Items listed in a dataset
━━━━━━

(* ===== verification/Stdio.v ===== *)
(** * Formatted output (lib/stdio.c, lib/printk.c)

    [vsprintf] expands a format into a buffer, taking the arguments from the
    stack above the format; [printf], [sprintf] and [printk] call it. *)

From S2P Require Import Prelude Machine Concrete Interrupt CString Bitmap DList Paging Tss Sched Lock Memory Malloc Console Syscall.

#[local] Open Scope Z_scope.

(** The array [digits], least significant first, with at most [n] entries. *)
Fixpoint itoa_digits (n : nat) (var base : Z) : list Z :=
  match n with
  | O => []
  | S n' => if var =? 0 then [] else u8 (var mod base) :: itoa_digits n' (var / base) base
  end.

Definition digit_char (d : Z) : Z := if 9 <? d then 97 + d - 10 else 48 + d.

Section Stdio.
Context {PL : Platform} {LK : Linker}.

(** The new value of [*target] is returned. A 32-bit [var] has at most 32
    digits in any base from 2 on. *)
Definition itoa (target var base : Z) : K Z :=
  let digits := if var =? 0 then [0] else itoa_digits 32 var base in
  for_ 0 (length digits) (fun i =>
    st8 (target + i) (digit_char (nth (length digits - 1 - Z.to_nat i) digits 0)));;
  mret (u32 (target + Z.of_nat (length digits))).

(** The loop of [vsprintf] carries [f], [p] and [args]; [va_arg] advances
    [args] by 4 before it reads. *)
Definition vsprintf_body : Z * Z * Z -> K (Z * Z * Z + unit) := fun '(f, p, args) =>
  c ← ld8 f;
  if c =? 0 then mret (inr tt)
  else if c =? 37 (* '%' *) then
    let f := u32 (f + 1) in
    c ← ld8 f;
    if c =? 99 (* 'c' *) then
      let args := u32 (args + 4) in
      var ← ld8 args;
      st8 p var;;
      mret (inl (u32 (f + 1), u32 (p + 1), args))
    else if c =? 100 (* 'd' *) then
      let args := u32 (args + 4) in
      v ← ld32 args;
      let var := s32 v in
      if var <? 0 then
        st8 p 45;;
        p ← itoa (u32 (p + 1)) (u32 (- var)) 10;
        mret (inl (u32 (f + 1), p, args))
      else
        p ← itoa p (u32 var) 10;
        mret (inl (u32 (f + 1), p, args))
    else if c =? 115 (* 's' *) then
      let args := u32 (args + 4) in
      s ← ld32 args;
      p ← strcpy p s;
      n ← strlen s;
      mret (inl (u32 (f + 1), u32 (p + n), args))
    else if c =? 120 (* 'x' *) then
      let args := u32 (args + 4) in
      var ← ld32 args;
      p ← itoa p var 16;
      mret (inl (u32 (f + 1), p, args))
    else if c =? 37 then
      st8 p 37;;
      mret (inl (u32 (f + 1), u32 (p + 1), args))
    else mret (inl (u32 (f + 1), p, args))
  else
    st8 p c;;
    mret (inl (u32 (f + 1), u32 (p + 1), args)).
(** ... and gives it back. *)
Lemma channel_unlock a v ws h wm s :
  channel_state a v ws h wm s -> h <> NULL ->
  exists s', mutex_unlock (ch + ide_channel.mutex) s = Ok tt s' /\
    channel_state (abs_wake wm a) v ws NULL (tl wm) s' /\
    intr_flag s' = flag_after (intr_flag s) /\ vars s' = vars s /\ trace s' = trace s /\
    changed_only (fun b => sem_frame tasks (ch + ide_channel.mutex) b \/ owner_bytes (ch + ide_channel.mutex) b)
      (mem s) (mem s').
Proof.
  intros Hst Hne. pose proof (channel_mutex_state _ _ _ _ _ _ Hst) as Hm. rewrite decide_False in Hm by done.
  destruct (mutex_unlock_last_run tasks idle Hlay _ channel_mutex_home a h wm s Hm) as (s' & E & Hm' & Hf & Hv & Ht & Hc).
  pose proof (ms_sem _ _ _ _ _ _ _ _ Hm) as Hss.
  assert (Htouch : forall t, t ∈ wm ++ s_ready a -> t ∈ tasks).
  { intros t Hin. eapply (touched_tasks tasks idle); [exact Hss|]. rewrite !elem_of_app, !elem_of_cons in *. tauto. }
  assert (HP : forall b, sem_touch tasks (ch + ide_channel.mutex) (wm ++ s_ready a) b \/
    owner_bytes (ch + ide_channel.mutex) b -> sem_frame tasks (ch + ide_channel.mutex) b \/
    owner_bytes (ch + ide_channel.mutex) b).
  { intros b [Hb|Hb]; [left|by right]. by eapply (touch_frame tasks Hlay). }
  exists s'. split_and!; [done| |done|done|done|by eapply changed_weaken].
  pose proof (channel_waiting _ _ _ _ _ _ Hst) as Hw.
  eapply channel_mutex_step; [exact Hst|by rewrite decide_True| |exact Hc|exact HP|].
  - rewrite (comm (++) ws) in Hw |- *. by apply wake_waiting_app.
  - intros t b Hin Hb Htg. pose proof (channel_tasks _ _ _ _ _ _ _ Hst Hin) as Htt.
    pose proof (ch_tasks Hhome t Htt) as Hct. pose proof (lay_fd _ Hlay) as Hfd.
    destruct Hb as [Hb|Hb]; [|unfold owner_bytes, tag in *; chan; offsets; lia].
    eapply (touch_misses_tag tasks Hlay (ch + ide_channel.mutex) (ch + ide_channel.sem) ws (wm ++ s_ready a));
      [apply sem_home_in; chan; lia|apply sem_home_in; chan; lia|exact Htouch| | |exact Hin|exact Hb|exact Htg].
    + intros u Hu. by eapply channel_tasks.
    + intros u Hu. destruct (rest_not_ready tasks idle a [done_sem v ws] (busy_sem h wm) [] s
        (cs_sems _ _ _ _ _ _ Hst) u) as (U1 & _ & _ & U4); [unfold all_waiters; cbn; by rewrite app_nil_r|].
      rewrite elem_of_app. cbn in U4. tauto.
Qed.
(* ===== verification/Inode.v ===== *)
(** * Inodes (fs/inode.c, fs/superblock.h)

    Where an inode lives on the disk, and the list of open inodes of a
    partition. *)

From S2P Require Import Prelude Machine Concrete Interrupt CString Bitmap DList Paging Tss Sched Lock Memory Malloc Disk.

#[local] Open Scope Z_scope.

Definition BITS_PER_SECTOR : Z := 4096.
Definition MAX_FILES_PER_PART : Z := 4096.
Definition SECTOR_SIZE : Z := 512.
Definition BLOCK_SIZE : Z := 512.
Definition INODE_SECTOR_CNT : Z := 13.

Module super_block.
Definition magic_num : Z := 0.
Definition block_cnt : Z := 4.
Definition inode_cnt : Z := 8.
Definition start_lba : Z := 12.
Definition fb_bmap_addr : Z := 16.
Definition fb_bmap_size : Z := 20.
Definition in_bmap_addr : Z := 24.
Definition in_bmap_size : Z := 28.
Definition in_array_addr : Z := 32.
Definition in_array_size : Z := 36.
Definition data_start : Z := 40.
Definition root_inode_no : Z := 44.
Definition root_dir_size : Z := 48.
Definition sizeof : Z := 512.
End super_block.

Module inode_t.
Definition i_node : Z := 0.
Definition i_no : Z := 8.
Definition i_size : Z := 12.
Definition open_cnt : Z := 16.
Definition writing : Z := 20.
Definition i_sectors : Z := 24.
Definition sizeof : Z := 76.
End inode_t.

Record inode_pos := mkPos {
  cross_sector : bool;
  lba : Z;
  offset : Z
}.

Section Inode.
Context {PL : Platform} {LK : Linker}.

Definition get_position (part no : Z) : K inode_pos :=
  ASSERT (no <? MAX_FILES_PER_PART) "fs/inode.c" 22 "get_position" "no < MAX_FILES_PER_PART";;
  sb ← ld32 (part + partition.sb);
  inode_table ← ld32 (sb + super_block.in_array_addr);
  let bytes := u32 (no * inode_t.sizeof) in
  let pos_lba := u32 (inode_table + bytes / SECTOR_SIZE) in
  let pos_offset := bytes mod SECTOR_SIZE in
  mret (mkPos (SECTOR_SIZE <? pos_offset + inode_t.sizeof) pos_lba pos_offset).

Definition clear_status (inode : Z) : K unit :=
  st32 (inode + inode_t.open_cnt) 0;;
  st8 (inode + inode_t.writing) 0;;
  st32 (inode + inode_t.i_node + list_node.next) NULL;;
  st32 (inode + inode_t.i_node + list_node.prev) NULL.

Definition inode_sync (part inode buf : Z) : K unit :=
  sp ← gets Machine.esp;
  let temp := local_addr "inode_sync.temp" sp in
  d ← ld32 (part + partition.belong_disk);
  no ← ld32 (inode + inode_t.i_no);
  pos ← get_position part no;
  memcpy temp inode inode_t.sizeof;;
  clear_status temp;;
  let sector_cnt := if cross_sector pos then 2 else 1 in
  ide_read d (lba pos) buf sector_cnt;;
  memcpy (u32 (buf + offset pos)) temp inode_t.sizeof;;
  ide_write d (lba pos) buf sector_cnt.

Definition node_to_inode (node : Z) : Z := node.

Definition find_in_list (no l : Z) : K Z :=
  node ← ld32 (l + list.head + list_node.next);
  while_ (fun node =>
    if negb (node =? l + list.tail) then
      i ← ld32 (node_to_inode node + inode_t.i_no);
      if i =? no then mret (inr (node_to_inode node))
      else node ← ld32 (node + list_node.next); mret (inl node)
    else mret (inr NULL)) node.

Definition inode_open (part no : Z) : K Z :=
  res ← find_in_list no (part + partition.open_inodes);
  if negb (res =? NULL) then
    cnt ← ld32 (res + inode_t.open_cnt);
    st32 (res + inode_t.open_cnt) (cnt + 1);;
    mret res
  else
    pos ← get_position part no;
    inode ← sys_kmalloc inode_t.sizeof;
    let sector := if cross_sector pos then 2 else 1 in
    buf ← sys_kmalloc (sector * SECTOR_SIZE);
    d ← ld32 (part + partition.belong_disk);
    ide_read d (lba pos) buf sector;;
    memcpy inode (u32 (buf + offset pos)) inode_t.sizeof;;
    list_push_front (part + partition.open_inodes) (inode + inode_t.i_node);;
    st32 (inode + inode_t.open_cnt) 1;;
    sys_free buf;;
    mret inode.

Definition inode_close (inode : Z) : K unit :=
  status ← INTERRUPT_DISABLE;
  cnt ← ld32 (inode + inode_t.open_cnt);
  st32 (inode + inode_t.open_cnt) (cnt - 1);;
  cnt ← ld32 (inode + inode_t.open_cnt);
  when (cnt =? 0) (
    list_remove (inode + inode_t.i_node);;
    sys_kfree inode);;
  INTERRUPT_RESTORE status.

Definition inode_init (no inode : Z) : K unit :=
  st32 (inode + inode_t.i_no) no;;
  st32 (inode + inode_t.i_size) 0;;
  st32 (inode + inode_t.open_cnt) 0;;
  st8 (inode + inode_t.writing) 0;;
  for_ 0 (Z.to_nat INODE_SECTOR_CNT) (fun i =>
    st32 (inode + inode_t.i_sectors + 4 * i) 0).
End Inode.
Lemma parse_path_splits_witness :
  exists k name rest, path_split [47; 97; 47; 98] k name rest /\
    parse_path 0x6000 0x7000 demo_path_machine
      = Ok (0x6000 + Z.of_nat (k + length name))
          (set_mem (put_bytes demo_path_mem 0x7000 name) demo_path_machine) /\
    cstr demo_path_mem (0x6000 + Z.of_nat (k + length name)) rest.
Proof.
  apply (parse_path_splits 0x6000 0x7000 [47; 97; 47; 98] demo_path_machine); [done|exact demo_path_ab|done|done|].
  - right. reflexivity.
Defined.

Lemma path_depth_outcome_witness :
  (exists s', path_depth (PL := demo_platform) 0x5000 demo_path_machine = Ok 0 s') /\
  (exists s', path_depth (PL := demo_platform) 0x6000 demo_path_machine = Spin s').
Proof.
  split.
  - eapply (path_depth_outcome (PL := demo_platform) demo_path_machine 0x5000 [47; 97] []);
      [|done|exact demo_split_a|done].
    apply demo_depth_frame; [exact demo_path_a|cbn; lia|lia].
  - eapply (path_depth_outcome (PL := demo_platform) demo_path_machine 0x6000 [47; 97; 47; 98] []);
      [|done|exact demo_split_ab|done].
    apply demo_depth_frame; [exact demo_path_ab|cbn; lia|lia].
Defined.

Lemma search_file_outcome_witness :
  search_file (PL := demo_platform) (LK := demo_linker) 0x6000 0x7000 demo_path_machine
    = Ok ROOT_INODE (set_mem (root_record (LK := demo_linker) demo_path_mem 0x7000) demo_path_machine).
Proof.
  refine (proj1 (search_file_outcome (PL := demo_platform) (LK := demo_linker) 0x6000 0x7000
    [47; 97; 47; 98] demo_path_machine _ _ _ demo_path_ab _) _); try done. by apply demo_literals.
Defined.

(* ===== verification/Init.v ===== *)
(** * Start-up (kernel/init.c)

    The order in which the components are initialised. *)

From S2P Require Import Prelude Machine Concrete Interrupt CString Bitmap DList Paging Tss Sched Lock Memory Malloc Idt Thread Timer Console Keyboard Syscall Stdio Disk Inode File Dir Fs.

#[local] Open Scope Z_scope.

Section Init.
Context {PL : Platform} {LK : Linker}.

Definition init_all : K unit :=
  idt_init;;
  timer_init;;
  mem_init;;
  thread_init;;
  console_init;;
  keyboard_init;;
  tss_init;;
  syscall_init;;
  ide_channel_init;;
  fs_init;;
  console_put_str (str_lit ("init_all ok" +:+ nl)).
End Init.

━━━━━━

Restate word for word the lines running from the line that holds "Definition init_all : K" to the final line of the entries.

WRITTEN ANSWER:
Definition init_all : K unit :=
  idt_init;;
  timer_init;;
  mem_init;;
  thread_init;;
  console_init;;
  keyboard_init;;
  tss_init;;
  syscall_init;;
  ide_channel_init;;
  fs_init;;
  console_put_str (str_lit ("init_all ok" +:+ nl)).
End Init.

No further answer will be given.